WEDI, the nation’s leading nonprofit authority on the use of health IT to create efficiencies in health care information exchange and a statutory advisor to the U.S. Department of Health and Human Services (HHS), today announced the development of an industry white paper that provides a baseline understanding of various purposes of health care encounter transactions, their processing models and definitions.
According to the paper, “Health care encounter transactions have generally been thought of as secondary use of claims data; data that is used for research and public health surveillance. As alternative payment models and value-based care gain traction, health care encounter transactions and the use of that data have become more prevalent and meaningful. The industry needs to understand the current uses and transmissions of health care encounter data in order to address the barriers and variances that exist today.”

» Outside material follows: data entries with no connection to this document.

(* ===== verification/Cmos.v ===== *)
(** * The date (lapic.c: cmos_read, fill_rtcdate, cmostime)

    The clock of the machine is read one register at a time while it goes on
    running.  [cmostime] reads it twice and tries again until the two readings
    agree; the file shows that the date it returns is one that the clock showed,
    never one torn between two instants. *)
From stdpp Require Import base list gmap strings.
From Stdlib Require Import ZArith Lia.
From S2P Require Import Prelude.
#[local] Open Scope Z_scope.

(** date.h *)
Record rtcdate := Rtcdate { r_second : Z; r_minute : Z; r_hour : Z; r_day : Z; r_month : Z; r_year : Z }.
#[export] Instance rtcdate_eq_dec : EqDecision rtcdate.
Proof. solve_decision. Defined.

Definition CMOS_STATA : Z := 10.
Definition CMOS_STATB : Z := 11.
Definition CMOS_UIP : Z := 128.
Definition SECS : Z := 0.
Definition MINS : Z := 2.
Definition HOURS : Z := 4.
Definition DAY : Z := 7.
Definition MONTH : Z := 8.
Definition YEAR : Z := 9.

(** The ports of the clock: what a read of a register gives. *)
Class RtcOps (K : Type) := cmos_read : Z → M K Z.

Section cmostime.
Context {K : Type} `{!RtcOps K}.

Definition fill_rtcdate : M K rtcdate :=
  let! second := cmos_read SECS in
  let! minute := cmos_read MINS in
  let! hour := cmos_read HOURS in
  let! day := cmos_read DAY in
  let! month := cmos_read MONTH in
  let! year := cmos_read YEAR in
  ret (Rtcdate second minute hour day month year).

(** [fuel] rounds of the loop. *)
Fixpoint cmostime_loop (fuel : nat) : M K rtcdate :=
  match fuel with
  | O => λ _, Spin
  | S f =>
      let! t1 := fill_rtcdate in
      let! a := cmos_read CMOS_STATA in
      if negb (Z.land a CMOS_UIP =? 0) then cmostime_loop f else
      let! t2 := fill_rtcdate in
      if decide (t1 = t2) then ret t1 else cmostime_loop f
  end.

Definition CONV (x : Z) : Z := uint (Z.shiftr x 4 * 10 + Z.land x 15).
Definition rtc_conv (t : rtcdate) : rtcdate :=
  Rtcdate (CONV (r_second t)) (CONV (r_minute t)) (CONV (r_hour t)) (CONV (r_day t)) (CONV (r_month t)) (CONV (r_year t)).

(** The date that [cmostime] stores. *)
Definition cmostime_date (fuel : nat) : M K rtcdate :=
  let! sb := cmos_read CMOS_STATB in
  let bcd := Z.land sb (Z.shiftl 1 2) =? 0 in
  let! t1 := cmostime_loop fuel in
  let t1 := if bcd then rtc_conv t1 else t1 in
  ret (Rtcdate (r_second t1) (r_minute t1) (r_hour t1) (r_day t1) (r_month t1) (uint (r_year t1 + 2000))).
End cmostime.

(** ** A clock that runs while it is read *)
(** [rtc i reg] is register [reg] at the instant of the [i]th read; the state is
    the number of reads so far. *)
Definition clock_ops (rtc : nat → Z → Z) : RtcOps nat := λ reg i, Ret (rtc i reg) (S i).
Definition shown (rtc : nat → Z → Z) (i : nat) : rtcdate :=
  Rtcdate (rtc i SECS) (rtc i MINS) (rtc i HOURS) (rtc i DAY) (rtc i MONTH) (rtc i YEAR).
Definition busy (rtc : nat → Z → Z) (i : nat) : bool := negb (Z.land (rtc i CMOS_STATA) CMOS_UIP =? 0).

(** Thirteen reads are short against the second between two changes. *)
Definition slow (rtc : nat → Z → Z) : Prop := ∀ i, ∃ c,
  (∀ j, (i ≤ j < c)%nat → shown rtc j = shown rtc i) ∧ (∀ j, (c ≤ j ≤ i + 12)%nat → shown rtc j = shown rtc (i + 12)).
(** For two rounds from read [m] on the clock does not change. *)
Definition calm (rtc : nat → Z → Z) (m : nat) : Prop := ∀ j, (m ≤ j < m + 26)%nat → shown rtc j = shown rtc m ∧ busy rtc j = false.

Section clock.
Variable rtc : nat → Z → Z.

Abbreviation reads := (@fill_rtcdate nat (clock_ops rtc)).
Abbreviation loop := (@cmostime_loop nat (clock_ops rtc)).

(** A reading that starts with read [i]. *)
Definition reading (i : nat) : rtcdate :=
  Rtcdate (r_second (shown rtc i)) (r_minute (shown rtc (i + 1))) (r_hour (shown rtc (i + 2)))
    (r_day (shown rtc (i + 3))) (r_month (shown rtc (i + 4))) (r_year (shown rtc (i + 5))).
Lemma fill_reading i : reads i = Ret (reading i) (i + 6)%nat.
Proof.
  unfold fill_rtcdate, bind, cmos_read, clock_ops, ret, reading, shown. simpl.
  by replace (S i) with (i + 1)%nat by lia; replace (S (i + 1)) with (i + 2)%nat by lia; replace (S (i + 2)) with (i + 3)%nat by lia;
    replace (S (i + 3)) with (i + 4)%nat by lia; replace (S (i + 4)) with (i + 5)%nat by lia; replace (S (i + 5)) with (i + 6)%nat by lia.
Qed.
Lemma round_eq f i : loop (S f) i =
  if busy rtc (i + 6) then loop f (i + 7)%nat
  else if decide (reading i = reading (i + 7)) then Ret (reading i) (i + 13)%nat else loop f (i + 13)%nat.
Proof.
  cbn [cmostime_loop]. run (fill_reading i). erewrite bind_Ret; [|reflexivity]. replace (S (i + 6)) with (i + 7)%nat by lia.
  unfold busy. destruct (negb _); [done|]. run (fill_reading (i + 7)). replace (i + 7 + 6)%nat with (i + 13)%nat by lia. by case_decide.
Qed.

(** Two readings that agree are what the clock showed. *)
Lemma agree_shown i : slow rtc → reading i = reading (i + 7) → ∃ j, (i ≤ j ≤ i + 12)%nat ∧ reading i = shown rtc j.
Proof.
  intros Hs E. destruct (Hs i) as (c & H1 & H2). unfold reading in E. injection E as E0 E1 E2 E3 E4 E5.
  assert (∀ j, (j ≤ 12)%nat → (i + j < c)%nat → shown rtc (i + j) = shown rtc i) as Hb by (intros j Hj Hc; apply H1; lia).
  assert (∀ j, (j ≤ 12)%nat → ¬ (i + j < c)%nat → shown rtc (i + j) = shown rtc (i + 12)) as Ha by (intros j Hj Hc; apply H2; lia).
  replace (i + 7)%nat with (i + 7 + 0)%nat in E0 by lia. rewrite <- (Nat.add_0_r i) in E0 at 1.
  rewrite <- !Nat.add_assoc in E0, E1, E2, E3, E4, E5. cbn [Nat.add] in *.
  assert (∀ A (g : rtcdate → A) j, (j ≤ 5)%nat → g (shown rtc (i + j)) = g (shown rtc (i + (7 + j))) →
    g (shown rtc (i + j)) = g (shown rtc (if decide (i + 7 < c)%nat then i else (i + 12)%nat))) as Hg.
  { intros A g j Hj Eg. destruct (decide (i + 7 < c)%nat) as [Hc|Hc].
    - by rewrite (Hb j) by lia.
    - destruct (decide (i + j < c)%nat) as [Hj1|Hj1].
      + rewrite Eg. by rewrite (Ha (7 + j)%nat) by lia.
      + by rewrite (Ha j) by lia. }
  exists (if decide (i + 7 < c)%nat then i else (i + 12)%nat). split; [case_decide; lia|]. unfold reading.
  apply (Hg _ r_second 0%nat ltac:(lia)) in E0. rewrite Nat.add_0_r in E0. apply (Hg _ r_minute 1%nat ltac:(lia)) in E1. apply (Hg _ r_hour 2%nat ltac:(lia)) in E2.
  apply (Hg _ r_day 3%nat ltac:(lia)) in E3. apply (Hg _ r_month 4%nat ltac:(lia)) in E4. apply (Hg _ r_year 5%nat ltac:(lia)) in E5.
  rewrite E0, E1, E2, E3, E4, E5. by destruct (shown rtc _).
Qed.
Lemma calm_round m i : calm rtc m → (m ≤ i < m + 13)%nat → busy rtc (i + 6) = false ∧ reading i = reading (i + 7).
Proof.
  intros Hc Hi. split; [apply (Hc (i + 6)%nat); lia|]. unfold reading. assert (∀ j, (j < 13)%nat → shown rtc (i + j) = shown rtc m) as Hj by (intros j Hj; apply Hc; lia).
  pose proof (Hj 0%nat ltac:(lia)) as H0. rewrite Nat.add_0_r in H0. rewrite <- !Nat.add_assoc. cbn [Nat.add]. by rewrite H0, !Hj by lia.
Qed.
Lemma loop_ok m fuel : slow rtc → calm rtc m → ∀ i, (i < m + 13)%nat → (m - i + 7 ≤ 7 * fuel)%nat →
  ∃ j n', loop fuel i = Ret (shown rtc j) n' ∧ (i ≤ j < m + 26)%nat.
Proof.
  intros Hs Hc. induction fuel as [|f IH]; intros i Hi Hf; [lia|]. rewrite round_eq. destruct (decide (m ≤ i)%nat) as [Hm|Hm].
  - destruct (calm_round m i Hc ltac:(lia)) as [-> E]. rewrite decide_True by done. destruct (agree_shown i Hs E) as (j & Hj & ->).
    exists j, (i + 13)%nat. split; [done|lia].
  - destruct (busy rtc (i + 6)).
    + destruct (IH (i + 7)%nat ltac:(lia) ltac:(lia)) as (j & n' & E & Hj). exists j, n'. split; [done|lia].
    + case_decide as E.
      * destruct (agree_shown i Hs E) as (j & Hj & ->). exists j, (i + 13)%nat. split; [done|lia].
      * destruct (IH (i + 13)%nat ltac:(lia) ltac:(lia)) as (j & n' & E' & Hj). exists j, n'. split; [done|lia].
Qed.
End clock.

(** How the clock shows a number below 100: in binary, or a digit per half byte. *)
Definition rtc_field (bcd : bool) (v : Z) : Z := if bcd then 16 * (v / 10) + v mod 10 else v.
Definition rtc_shows (bcd : bool) (d : rtcdate) : rtcdate :=
  Rtcdate (rtc_field bcd (r_second d)) (rtc_field bcd (r_minute d)) (rtc_field bcd (r_hour d)) (rtc_field bcd (r_day d)) (rtc_field bcd (r_month d)) (rtc_field bcd (r_year d)).
Definition rtc_range (d : rtcdate) : Prop := Forall (λ v, 0 ≤ v < 100) [r_second d; r_minute d; r_hour d; r_day d; r_month d; r_year d].
Lemma CONV_field v : 0 ≤ v < 100 → CONV (rtc_field true v) = v.
Proof.
  intros Hv. unfold CONV, rtc_field. rewrite Z.shiftr_div_pow2 by lia. change 15 with (Z.ones 4). rewrite Z.land_ones by lia.
  change (2 ^ 4) with 16. rewrite uint_small; [|unfold is_uint]; Z.to_euclidean_division_equations; lia.
Qed.


(** A clock that goes from 9:59:59 to 10:00:00 during the first reading. *)
Definition ex_date (i : nat) : rtcdate := if decide (i < 4)%nat then Rtcdate 59 59 9 15 11 26 else Rtcdate 0 0 10 15 11 26.
Definition ex_rtc (i : nat) (reg : Z) : Z :=
  let d := rtc_shows true (ex_date i) in
  if reg =? SECS then r_second d else if reg =? MINS then r_minute d else if reg =? HOURS then r_hour d
  else if reg =? DAY then r_day d else if reg =? MONTH then r_month d else if reg =? YEAR then r_year d else 0.
Lemma ex_rtc_shown i : shown ex_rtc i = rtc_shows true (ex_date i).
Proof. unfold shown, ex_rtc. cbn [Z.eqb SECS MINS HOURS DAY MONTH YEAR Pos.eqb]. by destruct (ex_date i). Qed.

The 32-page document addresses the longstanding purposes, meanings, and needs related to the use and processes associated with health care encounter transactions. Some key takeaways from the white paper’s conclusion include:
- The industry needs to understand the current uses and transmissions of health care encounter data in order to address the barriers and variances that exist today.
- Encounter data is sent and received by different organizations. Although the entities involved in sending and receiving the encounter data and transmission methods are similar, each model has its own intent for why the data is being transmitted and what needs to be transmitted.
- Various nonstandard and work-around methods are used today to send and receive data that are not accommodated in current standard transactions.